Saved entries
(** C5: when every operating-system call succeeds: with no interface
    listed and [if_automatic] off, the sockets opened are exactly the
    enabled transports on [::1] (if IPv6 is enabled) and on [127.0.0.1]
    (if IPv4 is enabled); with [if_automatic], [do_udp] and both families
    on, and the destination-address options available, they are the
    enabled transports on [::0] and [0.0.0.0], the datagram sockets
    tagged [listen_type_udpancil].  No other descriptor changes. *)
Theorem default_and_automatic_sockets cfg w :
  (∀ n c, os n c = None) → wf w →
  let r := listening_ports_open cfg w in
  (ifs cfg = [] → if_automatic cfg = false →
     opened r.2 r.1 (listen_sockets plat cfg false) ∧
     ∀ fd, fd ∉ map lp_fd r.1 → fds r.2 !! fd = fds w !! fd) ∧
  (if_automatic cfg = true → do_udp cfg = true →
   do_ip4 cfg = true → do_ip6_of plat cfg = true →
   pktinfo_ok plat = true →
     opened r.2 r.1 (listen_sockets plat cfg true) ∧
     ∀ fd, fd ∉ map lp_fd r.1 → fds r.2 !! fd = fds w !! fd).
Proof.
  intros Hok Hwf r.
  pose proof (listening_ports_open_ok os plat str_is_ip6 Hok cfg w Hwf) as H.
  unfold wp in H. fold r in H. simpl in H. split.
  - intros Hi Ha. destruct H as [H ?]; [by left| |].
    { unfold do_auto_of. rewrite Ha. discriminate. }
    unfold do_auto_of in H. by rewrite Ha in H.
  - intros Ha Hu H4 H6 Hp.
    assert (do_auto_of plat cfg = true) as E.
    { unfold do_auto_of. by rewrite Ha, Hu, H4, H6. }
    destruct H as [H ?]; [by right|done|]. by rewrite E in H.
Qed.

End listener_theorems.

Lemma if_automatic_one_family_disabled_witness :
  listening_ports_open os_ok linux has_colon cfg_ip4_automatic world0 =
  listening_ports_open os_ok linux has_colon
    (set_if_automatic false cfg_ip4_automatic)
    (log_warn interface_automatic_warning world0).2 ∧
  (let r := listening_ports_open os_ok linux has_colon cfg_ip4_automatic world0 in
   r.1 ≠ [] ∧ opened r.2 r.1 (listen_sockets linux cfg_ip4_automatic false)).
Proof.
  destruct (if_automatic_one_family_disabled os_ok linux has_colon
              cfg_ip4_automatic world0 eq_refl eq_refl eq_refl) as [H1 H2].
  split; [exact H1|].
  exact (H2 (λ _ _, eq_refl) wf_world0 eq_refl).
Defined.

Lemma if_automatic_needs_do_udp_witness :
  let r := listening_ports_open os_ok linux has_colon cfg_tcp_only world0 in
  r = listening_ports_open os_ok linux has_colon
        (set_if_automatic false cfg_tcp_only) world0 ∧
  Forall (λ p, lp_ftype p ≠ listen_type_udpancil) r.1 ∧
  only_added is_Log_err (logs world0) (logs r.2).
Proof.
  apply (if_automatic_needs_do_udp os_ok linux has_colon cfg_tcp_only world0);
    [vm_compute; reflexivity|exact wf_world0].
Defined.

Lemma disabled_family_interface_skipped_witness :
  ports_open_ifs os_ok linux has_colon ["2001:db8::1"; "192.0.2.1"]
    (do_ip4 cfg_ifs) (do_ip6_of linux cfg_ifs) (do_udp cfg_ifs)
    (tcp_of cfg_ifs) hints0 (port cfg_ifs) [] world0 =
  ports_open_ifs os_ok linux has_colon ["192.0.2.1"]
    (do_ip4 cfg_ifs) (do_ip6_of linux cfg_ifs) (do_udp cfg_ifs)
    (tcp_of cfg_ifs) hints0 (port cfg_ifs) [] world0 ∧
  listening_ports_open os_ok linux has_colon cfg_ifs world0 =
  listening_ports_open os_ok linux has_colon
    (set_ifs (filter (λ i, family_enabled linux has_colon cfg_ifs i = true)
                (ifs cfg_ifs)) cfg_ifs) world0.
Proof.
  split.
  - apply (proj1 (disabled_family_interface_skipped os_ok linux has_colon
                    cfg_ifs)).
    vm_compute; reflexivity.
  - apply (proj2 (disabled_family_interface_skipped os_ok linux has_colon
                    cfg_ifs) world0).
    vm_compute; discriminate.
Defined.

# Activity
Copy each line above containing the string "plat".

# Problem solution
     opened r.2 r.1 (listen_sockets plat cfg false) ∧
   do_ip4 cfg = true → do_ip6_of plat cfg = true →
   pktinfo_ok plat = true →
     opened r.2 r.1 (listen_sockets plat cfg true) ∧
  pose proof (listening_ports_open_ok os plat str_is_ip6 Hok cfg w Hwf) as H.
    assert (do_auto_of plat cfg = true) as E.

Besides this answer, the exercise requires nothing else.